(* ===== verification/PyVal.v ===== *)
(** Dynamic Python values as they cross the tool and storage boundaries:
    [None], [bool], [int], [float], [str], lists (tuples included) and dicts
    (association lists in insertion order, keys unique).  A text column holding
    JSON is modelled by the value it encodes; [json_dumps] says which values
    [json.dumps(..., allow_nan=False)] accepts. *)

From Stdlib Require Import SpecFloat.
From S2P Require Import Prelude PyStr PyFloat PyDec.

Inductive val : Type :=
  | VNone
  | VBool (b : bool)
  | VInt (z : Z)
  | VFloat (f : float)
  | VStr (s : string)
  | VList (l : list val)
  | VDict (d : list (string * val)).

Abbreviation dict := (list (string * val)).

Section val_induction.
Context (P : val -> Prop).
Context (HNone : P VNone) (HBool : forall b, P (VBool b)) (HInt : forall z, P (VInt z))
        (HFloat : forall f, P (VFloat f)) (HStr : forall s, P (VStr s))
        (HList : forall l, Forall P l -> P (VList l))
        (HDict : forall d, Forall (fun kv => P (snd kv)) d -> P (VDict d)).

Fixpoint val_ind' (v : val) : P v :=
  match v with
  | VNone => HNone
  | VBool b => HBool b
  | VInt z => HInt z
  | VFloat f => HFloat f
  | VStr s => HStr s
  | VList l =>
      HList l ((fix go l := match l return Forall P l with
                            | [] => @List.Forall_nil _ _
                            | v :: l => @List.Forall_cons _ P v l (val_ind' v) (go l)
                            end) l)
  | VDict d =>
      HDict d ((fix go d := match d return Forall (fun kv => P (snd kv)) d with
                            | [] => @List.Forall_nil _ _
                            | kv :: d => @List.Forall_cons _ (fun kv => P (snd kv)) kv d (val_ind' (snd kv)) (go d)
                            end) d)
  end.
End val_induction.

#[export] Instance spec_float_eq_dec : EqDecision spec_float.
Proof. solve_decision. Defined.

(** Structural equality: the equality of the JSON texts of two values. *)
Fixpoint val_eqb (v w : val) : bool :=
  match v, w with
  | VNone, VNone => true
  | VBool b, VBool c => Bool.eqb b c
  | VInt z, VInt y => z =? y
  | VFloat f, VFloat g => bool_decide (f = g)
  | VStr s, VStr t => bool_decide (s = t)
  | VList l, VList k =>
      (fix go l k := match l, k with
                     | [], [] => true
                     | a :: l, b :: k => val_eqb a b && go l k
                     | _, _ => false
                     end) l k
  | VDict d, VDict d' =>
      (fix go d d' := match d, d' with
                      | [], [] => true
                      | (s, a) :: d, (t, b) :: d' => bool_decide (s = t) && val_eqb a b && go d d'
                      | _, _ => false
                      end) d d'
  | _, _ => false
  end.

Lemma val_eqb_eq v w : val_eqb v w = true <-> v = w.
Proof.
  revert w; induction v as [| | | | |l IH|d IH] using val_ind'; intros w; destruct w; simpl;
    try (split; congruence).
  - rewrite Bool.eqb_true_iff. split; congruence.
  - rewrite Z.eqb_eq. split; congruence.
  - rewrite bool_decide_eq_true. split; congruence.
  - rewrite bool_decide_eq_true. split; congruence.
  - rename l0 into k. revert k; induction IH as [|a l Ha Hl IH]; intros [|b k]; try (split; congruence).
    rewrite andb_true_iff, Ha, IH. naive_solver.
  - rename d0 into d'. revert d'; induction IH as [|[s a] d Ha Hd IH]; intros [|[t b] d']; simpl in *;
      try (split; congruence).
    rewrite !andb_true_iff, bool_decide_eq_true, Ha, IH. naive_solver.
Qed.

#[export] Instance val_eq_dec : EqDecision val.
Proof.
  intros v w. destruct (val_eqb v w) eqn:E; [left|right].
  - by apply val_eqb_eq.
  - intros H%val_eqb_eq. congruence.
Defined.

(** ** Dicts *)

(** [d.get(k)] as an option ([d[k]] raises [KeyError] on [None]). *)
Fixpoint dget (k : string) (d : dict) : option val :=
  match d with
  | [] => None
  | (k', v) :: d => if bool_decide (k = k') then Some v else dget k d
  end.

(** [d.get(k)], [None] when absent. *)
Definition dget_none (k : string) (d : dict) : val := default VNone (dget k d).
Definition dget_or (k : string) (v : val) (d : dict) : val := default v (dget k d).
Definition ditem (k : string) (d : dict) : result val :=
  match dget k d with Some v => Ok v | None => Err (KeyError k) end.
Definition dhas (k : string) (d : dict) : bool :=
  match dget k d with Some _ => true | None => false end.
Definition dkeys (d : dict) : list string := map fst d.

(** [d[k] = v]: replaces in place, appends a new key. *)
Fixpoint dset (k : string) (v : val) (d : dict) : dict :=
  match d with
  | [] => [(k, v)]
  | (k', w) :: d => if bool_decide (k = k') then (k', v) :: d else (k', w) :: dset k v d
  end.
(** [d.pop(k, None)] *)
Definition dpop (k : string) (d : dict) : dict :=
  List.filter (fun kv => negb (bool_decide (k = fst kv))) d.

(** ** Numbers and equality *)

Definition is_none (v : val) : bool := match v with VNone => true | _ => false end.
Definition is_bool (v : val) : bool := match v with VBool _ => true | _ => false end.
Definition is_str (v : val) : bool := match v with VStr _ => true | _ => false end.

(** Numeric value of a bool, int or float as a float-like pair: an integer is
    [m * 2 ^ 0]. *)
Inductive pynum : Type := NumFin (m e : Z) | NumInf (neg : bool) | NumNan.

Definition num_of (v : val) : option pynum :=
  match v with
  | VBool b => Some (NumFin (Z.b2z b) 0)
  | VInt z => Some (NumFin z 0)
  | VFloat (S754_zero _) => Some (NumFin 0 0)
  | VFloat (S754_finite s m e) => Some (NumFin (if s then Z.neg m else Z.pos m) e)
  | VFloat (S754_infinity s) => Some (NumInf s)
  | VFloat S754_nan => Some NumNan
  | _ => None
  end.

Definition num_eqb (x y : pynum) : bool :=
  match x, y with
  | NumFin m e, NumFin m' e' =>
      let k := Z.min e e' in m * 2 ^ (e - k) =? m' * 2 ^ (e' - k)
  | NumInf s, NumInf s' => Bool.eqb s s'
  | _, _ => false
  end.

(** Python [==]: numbers by value across types, dicts regardless of order. *)
Fixpoint py_eqb (v w : val) : bool :=
  match num_of v, num_of w with
  | Some x, Some y => num_eqb x y
  | _, _ =>
    match v, w with
    | VNone, VNone => true
    | VStr s, VStr t => bool_decide (s = t)
    | VList l, VList k =>
        (fix go l k := match l, k with
                       | [], [] => true
                       | a :: l, b :: k => py_eqb a b && go l k
                       | _, _ => false
                       end) l k
    | VDict d, VDict d' =>
        Nat.eqb (length d) (length d') &&
        (fix go d := match d with
                     | [] => true
                     | (k, a) :: d => match dget k d' with
                                      | Some b => py_eqb a b && go d
                                      | None => false
                                      end
                     end) d
    | _, _ => false
    end
  end.

(** Truthiness. *)
Definition truthy (v : val) : bool :=
  match v with
  | VNone => false
  | VBool b => b
  | VInt z => negb (z =? 0)
  | VFloat (S754_zero _) => false
  | VFloat _ => true
  | VStr s => nonempty s
  | VList l => match l with [] => false | _ => true end
  | VDict d => match d with [] => false | _ => true end
  end.

(** [str(v)] for the scalars the code renders; [None] otherwise. *)
Definition str_scalar (v : val) : option string :=
  match v with
  | VStr s => Some s
  | VInt z => Some (str_int z)
  | VNone => Some "None"
  | VBool b => Some (if b then "True" else "False")
  | _ => None
  end.

(** [Decimal(str(v))] for a value; [None] is [InvalidOperation]. *)
Definition decimal_str (v : val) : option decimal :=
  match v with
  | VFloat f => Some (d_of_float f)
  | _ => t ← str_scalar v; d_parse t
  end.

(** ** JSON *)

Fixpoint json_finite (v : val) : bool :=
  match v with
  | VFloat f => is_finite f
  | VList l => forallb json_finite l
  | VDict d => (fix go d := match d with [] => true | (_, v) :: d => json_finite v && go d end) d
  | _ => true
  end.

(** [json.dumps(v, allow_nan=False)]: the encoded value, or [ValueError]. *)
Definition json_dumps (v : val) : result val :=
  if json_finite v then Ok v else Err (ValueError "Out of range float values are not JSON compliant").

Lemma json_dumps_ok v w : json_dumps v = Ok w -> w = v /\ json_finite v = true.
Proof. unfold json_dumps. case_match; naive_solver. Qed.

Lemma dget_dset_eq k v d : dget k (dset k v d) = Some v.
Proof.
  induction d as [|[k' w] d IH]; simpl; [by rewrite bool_decide_eq_true_2|].
  case_bool_decide; simpl; [by rewrite bool_decide_eq_true_2|].
  by rewrite bool_decide_eq_false_2.
Qed.

Lemma dget_dset_ne k k' v d : k <> k' -> dget k (dset k' v d) = dget k d.
Proof.
  intros Hne. induction d as [|[k'' w] d IH]; simpl.
  - by rewrite bool_decide_eq_false_2.
  - repeat case_bool_decide; simplify_eq/=; repeat case_bool_decide; done.
Qed.

Lemma dset_same k v d : dget k d = Some v -> dset k v d = d.
Proof.
  induction d as [|[k' w] d IH]; simpl; [done|]. case_bool_decide; [by intros [= ->]|]. intros Hk. by rewrite IH.
Qed.

Lemma ditem_dset_ne k k' v d : k <> k' -> ditem k (dset k' v d) = ditem k d.
Proof. intros H. unfold ditem. by rewrite dget_dset_ne. Qed.
Lemma dget_dpop_eq k d : dget k (dpop k d) = None.
Proof.
  induction d as [|[k' w] d IH]; simpl; [done|].
  destruct (bool_decide (k = k')) eqn:E; simpl; [done|]. by rewrite E.
Qed.

Lemma dget_dpop_ne k k' d : k <> k' -> dget k (dpop k' d) = dget k d.
Proof.
  intros Hne. induction d as [|[k'' w] d IH]; simpl; [done|].
  destruct (bool_decide (k' = k'')) eqn:E; simpl; [|by rewrite IH].
  apply bool_decide_eq_true in E as <-. by rewrite bool_decide_eq_false_2.
Qed.

Lemma num_eqb_refl m e : num_eqb (NumFin m e) (NumFin m e) = true.
Proof. simpl. apply Z.eqb_refl. Qed.

Create HintDb dicts.
#[export] Hint Resolve dget_dset_eq dget_dpop_eq dget_dset_ne dget_dpop_ne : dicts.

:: EXERCISE BRIEF ::
Your output should be the listing's lines, exact and complete, from its first line to the line that contains "(val_ind' v) (go l)", inclusive.

:: ANSWER AREA ::
(* ===== verification/PyVal.v ===== *)
(** Dynamic Python values as they cross the tool and storage boundaries:
    [None], [bool], [int], [float], [str], lists (tuples included) and dicts
    (association lists in insertion order, keys unique).  A text column holding
    JSON is modelled by the value it encodes; [json_dumps] says which values
    [json.dumps(..., allow_nan=False)] accepts. *)

From Stdlib Require Import SpecFloat.
From S2P Require Import Prelude PyStr PyFloat PyDec.

Inductive val : Type :=
  | VNone
  | VBool (b : bool)
  | VInt (z : Z)
  | VFloat (f : float)
  | VStr (s : string)
  | VList (l : list val)
  | VDict (d : list (string * val)).

Abbreviation dict := (list (string * val)).

Section val_induction.
Context (P : val -> Prop).
Context (HNone : P VNone) (HBool : forall b, P (VBool b)) (HInt : forall z, P (VInt z))
        (HFloat : forall f, P (VFloat f)) (HStr : forall s, P (VStr s))
        (HList : forall l, Forall P l -> P (VList l))
        (HDict : forall d, Forall (fun kv => P (snd kv)) d -> P (VDict d)).

Fixpoint val_ind' (v : val) : P v :=
  match v with
  | VNone => HNone
  | VBool b => HBool b
  | VInt z => HInt z
  | VFloat f => HFloat f
  | VStr s => HStr s
  | VList l =>
      HList l ((fix go l := match l return Forall P l with
                            | [] => @List.Forall_nil _ _
                            | v :: l => @List.Forall_cons _ P v l (val_ind' v) (go l)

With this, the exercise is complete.